■ **Goal of the exercise**: Repeat the lines below exactly as written, please, from the line with "(* ===== verification/Exif.v ===== *)" to the line with "(** The deferred", both lines included, and no others.
+++ Material for this exercise +++
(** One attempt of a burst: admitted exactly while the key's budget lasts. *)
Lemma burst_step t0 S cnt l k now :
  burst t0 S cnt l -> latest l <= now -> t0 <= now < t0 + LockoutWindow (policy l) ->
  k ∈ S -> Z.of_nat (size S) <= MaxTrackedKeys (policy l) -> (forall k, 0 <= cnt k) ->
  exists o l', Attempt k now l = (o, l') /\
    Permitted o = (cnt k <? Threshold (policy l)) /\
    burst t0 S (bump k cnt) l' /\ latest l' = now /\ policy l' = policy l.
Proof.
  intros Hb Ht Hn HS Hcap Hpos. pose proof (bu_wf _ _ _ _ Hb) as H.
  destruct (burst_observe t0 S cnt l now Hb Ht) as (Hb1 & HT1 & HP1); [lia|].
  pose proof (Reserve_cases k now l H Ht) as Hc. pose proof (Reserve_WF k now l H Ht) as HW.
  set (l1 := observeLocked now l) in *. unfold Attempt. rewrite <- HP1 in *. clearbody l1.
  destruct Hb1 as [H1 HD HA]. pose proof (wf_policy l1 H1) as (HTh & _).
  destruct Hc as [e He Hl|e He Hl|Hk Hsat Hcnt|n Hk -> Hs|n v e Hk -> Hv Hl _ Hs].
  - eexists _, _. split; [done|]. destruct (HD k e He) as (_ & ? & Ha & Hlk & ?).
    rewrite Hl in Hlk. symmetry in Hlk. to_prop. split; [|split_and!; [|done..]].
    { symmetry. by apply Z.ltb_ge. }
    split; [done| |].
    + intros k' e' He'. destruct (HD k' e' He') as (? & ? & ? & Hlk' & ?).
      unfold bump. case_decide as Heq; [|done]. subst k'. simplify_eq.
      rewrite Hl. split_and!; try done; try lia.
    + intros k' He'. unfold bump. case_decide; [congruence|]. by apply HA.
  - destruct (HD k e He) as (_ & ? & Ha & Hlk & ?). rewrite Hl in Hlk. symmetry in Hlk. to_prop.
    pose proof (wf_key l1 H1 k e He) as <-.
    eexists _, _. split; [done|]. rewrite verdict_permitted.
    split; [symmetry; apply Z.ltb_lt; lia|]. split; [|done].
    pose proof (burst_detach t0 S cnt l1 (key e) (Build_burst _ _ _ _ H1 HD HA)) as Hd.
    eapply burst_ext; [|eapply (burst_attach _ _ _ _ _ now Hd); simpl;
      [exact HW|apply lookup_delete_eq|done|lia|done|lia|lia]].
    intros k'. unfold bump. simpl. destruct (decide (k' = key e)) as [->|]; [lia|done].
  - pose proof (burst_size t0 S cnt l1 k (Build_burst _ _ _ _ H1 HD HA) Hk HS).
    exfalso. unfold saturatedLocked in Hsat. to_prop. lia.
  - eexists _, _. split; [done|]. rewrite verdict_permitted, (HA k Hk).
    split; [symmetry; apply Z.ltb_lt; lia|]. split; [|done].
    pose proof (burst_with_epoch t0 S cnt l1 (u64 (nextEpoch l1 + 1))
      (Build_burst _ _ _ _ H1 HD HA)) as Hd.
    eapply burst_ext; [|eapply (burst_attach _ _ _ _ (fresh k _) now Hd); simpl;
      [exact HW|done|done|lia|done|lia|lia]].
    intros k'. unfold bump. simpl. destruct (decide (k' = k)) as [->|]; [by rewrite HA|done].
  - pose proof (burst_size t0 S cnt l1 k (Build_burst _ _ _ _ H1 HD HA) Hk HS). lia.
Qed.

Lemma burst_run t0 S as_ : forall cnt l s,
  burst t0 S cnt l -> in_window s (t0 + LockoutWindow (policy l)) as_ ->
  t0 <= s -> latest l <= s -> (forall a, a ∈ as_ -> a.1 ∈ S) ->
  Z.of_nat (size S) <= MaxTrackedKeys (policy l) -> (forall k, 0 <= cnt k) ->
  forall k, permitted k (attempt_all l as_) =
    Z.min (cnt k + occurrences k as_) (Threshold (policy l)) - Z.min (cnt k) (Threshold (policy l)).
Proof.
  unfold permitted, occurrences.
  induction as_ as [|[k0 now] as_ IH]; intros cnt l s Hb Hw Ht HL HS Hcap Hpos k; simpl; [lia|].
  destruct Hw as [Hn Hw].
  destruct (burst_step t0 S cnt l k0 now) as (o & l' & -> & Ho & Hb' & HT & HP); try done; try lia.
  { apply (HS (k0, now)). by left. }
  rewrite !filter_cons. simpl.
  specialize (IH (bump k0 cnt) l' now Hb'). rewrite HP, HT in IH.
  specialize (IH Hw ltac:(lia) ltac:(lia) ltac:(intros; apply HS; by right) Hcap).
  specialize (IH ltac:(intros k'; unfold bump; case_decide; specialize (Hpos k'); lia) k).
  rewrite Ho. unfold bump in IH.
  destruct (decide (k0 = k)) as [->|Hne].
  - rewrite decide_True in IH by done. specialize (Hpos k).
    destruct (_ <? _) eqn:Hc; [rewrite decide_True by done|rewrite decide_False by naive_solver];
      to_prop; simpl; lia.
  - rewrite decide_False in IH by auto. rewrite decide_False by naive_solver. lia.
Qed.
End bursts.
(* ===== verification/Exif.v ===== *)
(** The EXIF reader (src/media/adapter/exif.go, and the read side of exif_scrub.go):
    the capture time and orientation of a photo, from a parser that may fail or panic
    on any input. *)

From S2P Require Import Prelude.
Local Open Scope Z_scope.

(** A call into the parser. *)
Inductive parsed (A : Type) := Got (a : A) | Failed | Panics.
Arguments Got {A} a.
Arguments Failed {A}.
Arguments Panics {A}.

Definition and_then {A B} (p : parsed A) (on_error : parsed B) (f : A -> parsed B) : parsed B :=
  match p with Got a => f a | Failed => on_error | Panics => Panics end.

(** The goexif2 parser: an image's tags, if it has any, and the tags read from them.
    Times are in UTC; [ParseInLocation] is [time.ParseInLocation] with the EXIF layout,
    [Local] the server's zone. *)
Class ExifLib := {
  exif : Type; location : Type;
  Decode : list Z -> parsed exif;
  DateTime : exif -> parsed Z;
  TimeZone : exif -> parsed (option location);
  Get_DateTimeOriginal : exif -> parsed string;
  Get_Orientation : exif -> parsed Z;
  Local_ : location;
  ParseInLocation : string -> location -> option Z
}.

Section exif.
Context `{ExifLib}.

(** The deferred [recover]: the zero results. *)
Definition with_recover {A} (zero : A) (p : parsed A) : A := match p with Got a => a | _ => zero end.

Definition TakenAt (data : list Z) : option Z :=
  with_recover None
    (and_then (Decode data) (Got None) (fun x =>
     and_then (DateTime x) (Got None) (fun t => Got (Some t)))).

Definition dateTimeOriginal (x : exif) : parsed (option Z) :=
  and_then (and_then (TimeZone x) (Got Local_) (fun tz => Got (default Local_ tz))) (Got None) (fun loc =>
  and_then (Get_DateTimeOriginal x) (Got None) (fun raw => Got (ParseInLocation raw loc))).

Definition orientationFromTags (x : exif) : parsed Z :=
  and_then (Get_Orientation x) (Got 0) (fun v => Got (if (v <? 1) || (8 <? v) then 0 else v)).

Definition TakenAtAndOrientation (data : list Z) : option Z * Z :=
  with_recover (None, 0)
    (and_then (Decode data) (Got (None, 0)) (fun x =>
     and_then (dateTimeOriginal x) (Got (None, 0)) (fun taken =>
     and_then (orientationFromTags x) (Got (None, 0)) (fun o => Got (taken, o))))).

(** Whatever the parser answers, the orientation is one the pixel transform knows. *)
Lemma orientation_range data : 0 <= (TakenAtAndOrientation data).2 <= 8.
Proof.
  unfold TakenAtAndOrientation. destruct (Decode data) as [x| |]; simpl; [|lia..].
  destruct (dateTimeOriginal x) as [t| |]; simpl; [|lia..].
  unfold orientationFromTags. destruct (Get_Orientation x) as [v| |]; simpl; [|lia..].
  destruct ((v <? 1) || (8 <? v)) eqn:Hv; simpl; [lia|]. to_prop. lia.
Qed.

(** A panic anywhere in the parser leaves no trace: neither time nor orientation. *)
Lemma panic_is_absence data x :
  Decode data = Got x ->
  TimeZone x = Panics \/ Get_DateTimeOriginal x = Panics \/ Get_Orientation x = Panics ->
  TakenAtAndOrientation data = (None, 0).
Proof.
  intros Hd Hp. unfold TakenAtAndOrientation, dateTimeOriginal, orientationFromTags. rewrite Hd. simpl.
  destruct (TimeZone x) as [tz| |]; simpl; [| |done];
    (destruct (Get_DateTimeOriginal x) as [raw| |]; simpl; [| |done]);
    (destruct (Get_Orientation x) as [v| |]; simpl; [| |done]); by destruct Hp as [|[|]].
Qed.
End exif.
+++
■ **Answer area**:
(* ===== verification/Exif.v ===== *)
(** The EXIF reader (src/media/adapter/exif.go, and the read side of exif_scrub.go):
    the capture time and orientation of a photo, from a parser that may fail or panic
    on any input. *)

From S2P Require Import Prelude.
Local Open Scope Z_scope.

(** A call into the parser. *)
Inductive parsed (A : Type) := Got (a : A) | Failed | Panics.
Arguments Got {A} a.
Arguments Failed {A}.
Arguments Panics {A}.

Definition and_then {A B} (p : parsed A) (on_error : parsed B) (f : A -> parsed B) : parsed B :=
  match p with Got a => f a | Failed => on_error | Panics => Panics end.

(** The goexif2 parser: an image's tags, if it has any, and the tags read from them.
    Times are in UTC; [ParseInLocation] is [time.ParseInLocation] with the EXIF layout,
    [Local] the server's zone. *)
Class ExifLib := {
  exif : Type; location : Type;
  Decode : list Z -> parsed exif;
  DateTime : exif -> parsed Z;
  TimeZone : exif -> parsed (option location);
  Get_DateTimeOriginal : exif -> parsed string;
  Get_Orientation : exif -> parsed Z;
  Local_ : location;
  ParseInLocation : string -> location -> option Z
}.

Section exif.
Context `{ExifLib}.

(** The deferred [recover]: the zero results. *)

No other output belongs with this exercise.